▸ **Records excerpted from a collection**
:::

(* ===== verification/SimplexConsensus.v ===== *)
(** * Voting

    The actor [ConsensusImpl] of validator/consensus/simplex/consensus.cpp, which decides
    what this validator votes for, and the actor [DbImpl] of db.cpp, which makes votes
    durable before the pool signs them.  The coroutine [try_notarize] is split at its
    suspension points: [notarizing] says for each slot what it waits for, and the
    continuations are definitions of their own; it holds a reference to its slot, which
    outlives the slot's removal from the map.  Timeouts are left out: the alarm may go
    off at any time once it has been set. *)
From S2P Require Import Prelude Simplex SimplexPool.

Record Candidate : Type := mkCandidate { cd_id : CandidateId; cd_parent : ParentId; cd_leader : nat }.

Record VoteState : Type := mkVoteState {
  pending_block : option Candidate;
  voted_notar : option CandidateId;
  notar_cert : option CandidateId;
  voted_skip : bool;
  voted_final : bool }.
Definition new_vote_state : VoteState := mkVoteState None None None false false.
Definition set_pending x (s : VoteState) : VoteState := mkVoteState x (voted_notar s) (notar_cert s) (voted_skip s) (voted_final s).
Definition set_voted_notar x (s : VoteState) : VoteState := mkVoteState (pending_block s) x (notar_cert s) (voted_skip s) (voted_final s).
Definition set_notar_cert x (s : VoteState) : VoteState := mkVoteState (pending_block s) (voted_notar s) x (voted_skip s) (voted_final s).
Definition set_voted_skip x (s : VoteState) : VoteState := mkVoteState (pending_block s) (voted_notar s) (notar_cert s) x (voted_final s).
Definition set_voted_final x (s : VoteState) : VoteState := mkVoteState (pending_block s) (voted_notar s) (notar_cert s) (voted_skip s) x.

(** What a [try_notarize] waits for. *)
Inductive Stage : Type := AwaitParent | AwaitState | AwaitTime | AwaitValidation | AwaitStore.

(** What the actor asks of others. *)
Inductive Demand : Type :=
| BroadcastVote (v : Vote)
| WaitForParent (id : CandidateId) (parent : ParentId)
| OurLeaderWindowStarted (base : ParentId) (start_slot end_slot : Z)
| ReportCandidate (leader : nat) (m : Misbehavior).

Record Consensus : Type := mkConsensus {
  c_desync : Z;
  c_state_ : ConsensusState VoteState;
  timeout_slot_ : Z;
  alarm_set : bool;
  previous_window_had_skip_ : bool;
  current_window_ : Z;
  notarizing : gmap Z Stage;
  generating : list (ParentId * Z);
  demands : list Demand }.
Definition c_set_desync x (c : Consensus) : Consensus :=
  mkConsensus x (c_state_ c) (timeout_slot_ c) (alarm_set c) (previous_window_had_skip_ c) (current_window_ c)
    (notarizing c) (generating c) (demands c).
Definition c_set_state x (c : Consensus) : Consensus :=
  mkConsensus (c_desync c) x (timeout_slot_ c) (alarm_set c) (previous_window_had_skip_ c) (current_window_ c)
    (notarizing c) (generating c) (demands c).
Definition set_timeout slot alarm (c : Consensus) : Consensus :=
  mkConsensus (c_desync c) (c_state_ c) slot alarm (previous_window_had_skip_ c) (current_window_ c) (notarizing c)
    (generating c) (demands c).
Definition set_had_skip x (c : Consensus) : Consensus :=
  mkConsensus (c_desync c) (c_state_ c) (timeout_slot_ c) (alarm_set c) x (current_window_ c) (notarizing c)
    (generating c) (demands c).
Definition set_current x (c : Consensus) : Consensus :=
  mkConsensus (c_desync c) (c_state_ c) (timeout_slot_ c) (alarm_set c) (previous_window_had_skip_ c) x (notarizing c)
    (generating c) (demands c).
Definition set_notarizing x (c : Consensus) : Consensus :=
  mkConsensus (c_desync c) (c_state_ c) (timeout_slot_ c) (alarm_set c) (previous_window_had_skip_ c) (current_window_
    c) x (generating c) (demands c).
Definition set_generating x (c : Consensus) : Consensus :=
  mkConsensus (c_desync c) (c_state_ c) (timeout_slot_ c) (alarm_set c) (previous_window_had_skip_ c) (current_window_
    c) (notarizing c) x (demands c).
Definition set_demands x (c : Consensus) : Consensus :=
  mkConsensus (c_desync c) (c_state_ c) (timeout_slot_ c) (alarm_set c) (previous_window_had_skip_ c) (current_window_
    c) (notarizing c) (generating c) x.

Definition demand (d : Demand) : M Consensus unit := modify (fun c => set_demands (demands c ++ [d]) c).

Section consensus.
Context `{Bus} (local_id : nat).

Definition c_slot_at (slot : Z) : M Consensus (option Z) := fun c =>
  let '(r, st) := slot_at new_vote_state slot (c_state_ c) in Ret r (c_set_state st c).
Definition vote_state_of (slot : Z) (c : Consensus) : VoteState := deref new_vote_state slot (c_state_ c).
Definition the_votes (slot : Z) : M Consensus VoteState := gets (vote_state_of slot).
Definition change_votes (slot : Z) (f : VoteState -> VoteState) : M Consensus unit :=
  modify (fun c => c_set_state (update_slot new_vote_state f slot (c_state_ c)) c).

(** [for (i = a; i < b; ++i)] *)
Definition slots_from (a b : Z) : list Z := map (fun k => a + Z.of_nat k) (seq 0 (Z.to_nat (b - a))).

(** ** Final votes *)

Definition try_vote_final (i : Z) : M Consensus unit :=
  s <- the_votes i ;;
  assert_ub (match voted_notar s, notar_cert s with None, None => false | _, _ => true end) ;;
  if negb (voted_skip s) && negb (voted_final s) && bool_decide (voted_notar s = notar_cert s) then
    id <- of_option (voted_notar s) ;;
    demand (BroadcastVote (FinalizeVote id)) ;;
    change_votes i (set_voted_final true)
  else ret tt.

(** [process_notarization_observed] *)
Definition c_notarization_observed (id : CandidateId) : M Consensus unit :=
  slot <- c_slot_at (id_slot id) ;;
  match slot with
  | None => ret tt
  | Some i =>
      timeout <- gets timeout_slot_ ;;
      let next := wrap_u 32 (id_slot id + 1) in
      (if timeout <=? next then
         modify (set_timeout (if next mod slots_per_leader_window =? 0 then next else wrap_u 32 (id_slot id + 2)) true)
       else ret tt) ;;
      change_votes i (set_notar_cert (Some id)) ;;
      try_vote_final i
  end.
Definition c_finalization_observed (id : CandidateId) : M Consensus unit :=
  modify (fun c => c_set_state (notify_finalized (id_slot id) (c_state_ c)) c).

(** ** Skip votes *)

Fixpoint vote_skip (slots : list Z) : M Consensus unit :=
  match slots with
  | [] => ret tt
  | i :: slots' =>
      slot <- c_slot_at i ;;
      (match slot with
       | None => ret tt
       | Some i =>
           s <- the_votes i ;;
           if voted_final s then ret tt
           else demand (BroadcastVote (SkipVote i)) ;; change_votes i (set_voted_skip true) ;; modify (set_had_skip true)
       end) ;;
      vote_skip slots'
  end.

Definition alarm : M Consensus unit :=
  set <- gets alarm_set ;;
  if negb set then ret tt
  else
    timeout <- gets timeout_slot_ ;;
    let range_start := wrap_u 32 (timeout - 1) in
    let window_start := range_start - range_start mod slots_per_leader_window in
    let window_end := wrap_u 32 (window_start + slots_per_leader_window) in
    vote_skip (slots_from range_start window_end) ;;
    modify (set_timeout window_end false).

(** ** Leader windows *)

Definition expected_collator_for (slot : Z) : Z := slot / slots_per_leader_window mod Z.of_nat validators.
Definition c_leader_window_observed (start_slot : Z) (base : ParentId) : M Consensus unit :=
  modify (set_current (start_slot / slots_per_leader_window)) ;;
  (if start_slot mod slots_per_leader_window =? 0 then
     modify (set_had_skip false) ;;
     if expected_collator_for start_slot =? Z.of_nat local_id then
       modify (fun c => set_generating (generating c ++ [(base, start_slot)]) c)
     else ret tt
   else ret tt) ;;
  timeout <- gets timeout_slot_ ;;
  if timeout <=? start_slot then modify (set_timeout (wrap_u 32 (start_slot + 1)) true) else ret tt.

(** [start_generation] after the state of the base was resolved. *)
Definition generation_resolved (k : nat) : M Consensus unit :=
  gs <- gets generating ;;
  match gs !! k with
  | None => ret tt
  | Some (base, start_slot) =>
      modify (set_generating (delete k gs)) ;;
      current <- gets current_window_ ;;
      if current =? start_slot / slots_per_leader_window then
        demand (OurLeaderWindowStarted base start_slot (wrap_u 32 (start_slot + slots_per_leader_window)))
      else ret tt
  end.

(** ** Notarize votes *)

Definition c_candidate_received (cd : Candidate) : M Consensus unit :=
  c <- gets id ;;
  let too_new := wrap_u 32 (wrap_u 32 (current_window_ c + c_desync c + 1) * slots_per_leader_window) in
  let slot_idx := id_slot (cd_id cd) in
  if too_new <=? slot_idx then ret tt
  else
    slot <- c_slot_at slot_idx ;;
    match slot with
    | None => ret tt
    | Some i =>
        s <- the_votes i ;;
        if match voted_notar s with Some _ => true | None => false end
           || match cd_parent cd with Some q => slot_idx <=? id_slot q | None => false end
           || match pending_block s with Some _ => true | None => false end
        then ret tt
        else
          change_votes i (set_pending (Some cd)) ;;
          modify (fun c => set_notarizing (<[i := AwaitParent]> (notarizing c)) c) ;;
          demand (WaitForParent (cd_id cd) (cd_parent cd))
    end.

(** The coroutine of slot [i] goes on, or ends. *)
Definition notarize_next (i : Z) (stage : Stage) : M Consensus unit :=
  modify (fun c => set_notarizing (<[i := stage]> (notarizing c)) c).
Definition notarize_end (i : Z) : M Consensus unit := modify (fun c => set_notarizing (delete i (notarizing c)) c).

(** [try_notarize] after its [WaitForParent] for [id] and [parent] was answered. *)
Definition parent_resolved (id : CandidateId) (parent : ParentId) (r : Resolution) : M Consensus unit :=
  let i := id_slot id in
  c <- gets (fun c => c) ;;
  match notarizing c !! i, pending_block (vote_state_of i c) with
  | Some AwaitParent, Some cd =>
      if bool_decide (cd_id cd = id /\ cd_parent cd = parent) then
        match r with
        | ParentReady => notarize_next i AwaitState
        | ParentMisbehavior m => demand (ReportCandidate (cd_leader cd) m) ;; notarize_end i
        | SlotFinalized => notarize_end i
        end
      else ret tt
  | _, _ => ret tt
  end.
(** [try_notarize] after another answer: the state of the parent was resolved, enough
    time has passed, the candidate was accepted, it was stored; [ok] is [false] when the
    answer is an error or the candidate was rejected. *)
Definition notarize_step (i : Z) (ok : bool) : M Consensus unit :=
  c <- gets (fun c => c) ;;
  match notarizing c !! i with
  | None | Some AwaitParent => ret tt
  | Some stage =>
      if negb ok then notarize_end i
      else
        match stage with
        | AwaitParent => ret tt
        | AwaitState => notarize_next i AwaitTime
        | AwaitTime => notarize_next i AwaitValidation
        | AwaitValidation => notarize_next i AwaitStore
        | AwaitStore =>
            notarize_end i ;;
            cd <- of_option (pending_block (vote_state_of i c)) ;;
            change_votes i (set_voted_notar (Some (cd_id cd))) ;;
            demand (BroadcastVote (NotarizeVote (cd_id cd))) ;;
            try_vote_final i
        end
  end.

(** ** Start *)

Definition load_vote (v : Vote) : M Consensus unit :=
  slot <- c_slot_at (referenced_slot v) ;;
  match slot with
  | None => ret tt
  | Some i =>
      s <- the_votes i ;;
      match v with
      | NotarizeVote id =>
          if match voted_notar s with Some id' => bool_decide (id' <> id) | None => false end then ret tt
          else change_votes i (set_voted_notar (Some id))
      | FinalizeVote id =>
          if voted_skip s || match voted_notar s with Some id' => bool_decide (id' <> id) | None => false end then ret tt
          else change_votes i (set_voted_final true)
      | SkipVote _ => if voted_final s then ret tt else change_votes i (set_voted_skip true)
      end
  end.
Fixpoint load_own_votes (vs : list Vote) : M Consensus unit :=
  match vs with [] => ret tt | v :: vs' => load_vote v ;; load_own_votes vs' end.

(** The slots of the last announced window that have no final vote are skipped. *)
Fixpoint skip_announced (slots : list Z) : M Consensus unit :=
  match slots with
  | [] => ret tt
  | i :: slots' =>
      slot <- c_slot_at i ;;
      (match slot with
       | None => ret tt
       | Some i =>
           s <- the_votes i ;;
           if voted_final s then ret tt
           else change_votes i (set_voted_skip true) ;; demand (BroadcastVote (SkipVote i))
       end) ;;
      skip_announced slots'
  end.

Definition new_consensus (desync : Z) : Consensus := mkConsensus desync empty_state 0 false false 0 ∅ [] [].
Definition c_start_up (first_nonannounced_window : Z) (bootstrap_votes : list Vote) : M Consensus unit :=
  load_own_votes bootstrap_votes ;;
  if first_nonannounced_window =? 0 then ret tt
  else
    let start_slot := wrap_u 32 (wrap_u 32 (first_nonannounced_window - 1) * slots_per_leader_window) in
    let end_slot := wrap_u 32 (first_nonannounced_window * slots_per_leader_window) in
    skip_announced (slots_from start_slot end_slot).
End consensus.

(** ** The database

    Votes in the order of their sequence numbers, certificates, the first window that
    was not announced, and the hashes of all saved votes and certificates.  [tl_hash] is
    the SHA-256 hash of the serialised object. *)
Class TlHash : Type := tl_hash : Vote + Certificate -> Z.

Record Db : Type := mkDb {
  db_votes : list Vote; db_certs : list Certificate; db_window : Z; saved_votes : gset Z }.
Definition empty_db : Db := mkDb [] [] 0 ∅.

Section db.
Context `{Bus} `{TlHash}.
(** The answer is [false] for an error. *)
Definition process_BroadcastVote (v : Vote) : M Db bool :=
  d <- gets (fun d => d) ;;
  let hash := tl_hash (inl v) in
  if bool_decide (hash ∈ saved_votes d) then ret false
  else modify (fun d => mkDb (db_votes d ++ [v]) (db_certs d) (db_window d) ({[hash]} ∪ saved_votes d)) ;; ret true.
Definition process_SaveCertificate (c : Certificate) : M Db bool :=
  d <- gets (fun d => d) ;;
  let hash := tl_hash (inr c) in
  if bool_decide (hash ∈ saved_votes d) then ret false
  else modify (fun d => mkDb (db_votes d) (db_certs d ++ [c]) (db_window d) ({[hash]} ∪ saved_votes d)) ;; ret true.
Definition process_LeaderWindowObserved (start_slot : Z) : M Db unit :=
  let window := start_slot / slots_per_leader_window in
  first <- gets db_window ;;
  assert_ub (first <=? window) ;;
  modify (fun d => mkDb (db_votes d) (db_certs d) (wrap_u 32 (window + 1)) (saved_votes d)).
(** [init_pool_state] and [init_votes]: what a new process finds. *)
Definition reload (d : Db) : Db :=
  mkDb (db_votes d) (db_certs d) (db_window d)
    (list_to_set (map (fun v => tl_hash (inl v)) (db_votes d)) ∪ list_to_set (map (fun c => tl_hash (inr c)) (db_certs d))).
End db.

:::

▸ **WORK TO BE COMPLETED**
In the data above, which lines lie between the line with "voted_final : bool" and the line with "(m : Misbehavior).", inclusive? Print those lines exactly and nothing else.

▸ **EXERCISE SOLUTION**
  voted_final : bool }.
Definition new_vote_state : VoteState := mkVoteState None None None false false.
Definition set_pending x (s : VoteState) : VoteState := mkVoteState x (voted_notar s) (notar_cert s) (voted_skip s) (voted_final s).
Definition set_voted_notar x (s : VoteState) : VoteState := mkVoteState (pending_block s) x (notar_cert s) (voted_skip s) (voted_final s).
Definition set_notar_cert x (s : VoteState) : VoteState := mkVoteState (pending_block s) (voted_notar s) x (voted_skip s) (voted_final s).
Definition set_voted_skip x (s : VoteState) : VoteState := mkVoteState (pending_block s) (voted_notar s) (notar_cert s) x (voted_final s).
Definition set_voted_final x (s : VoteState) : VoteState := mkVoteState (pending_block s) (voted_notar s) (notar_cert s) (voted_skip s) x.

(** What a [try_notarize] waits for. *)
Inductive Stage : Type := AwaitParent | AwaitState | AwaitTime | AwaitValidation | AwaitStore.

(** What the actor asks of others. *)
Inductive Demand : Type :=
| BroadcastVote (v : Vote)
| WaitForParent (id : CandidateId) (parent : ParentId)
| OurLeaderWindowStarted (base : ParentId) (start_slot end_slot : Z)
| ReportCandidate (leader : nat) (m : Misbehavior).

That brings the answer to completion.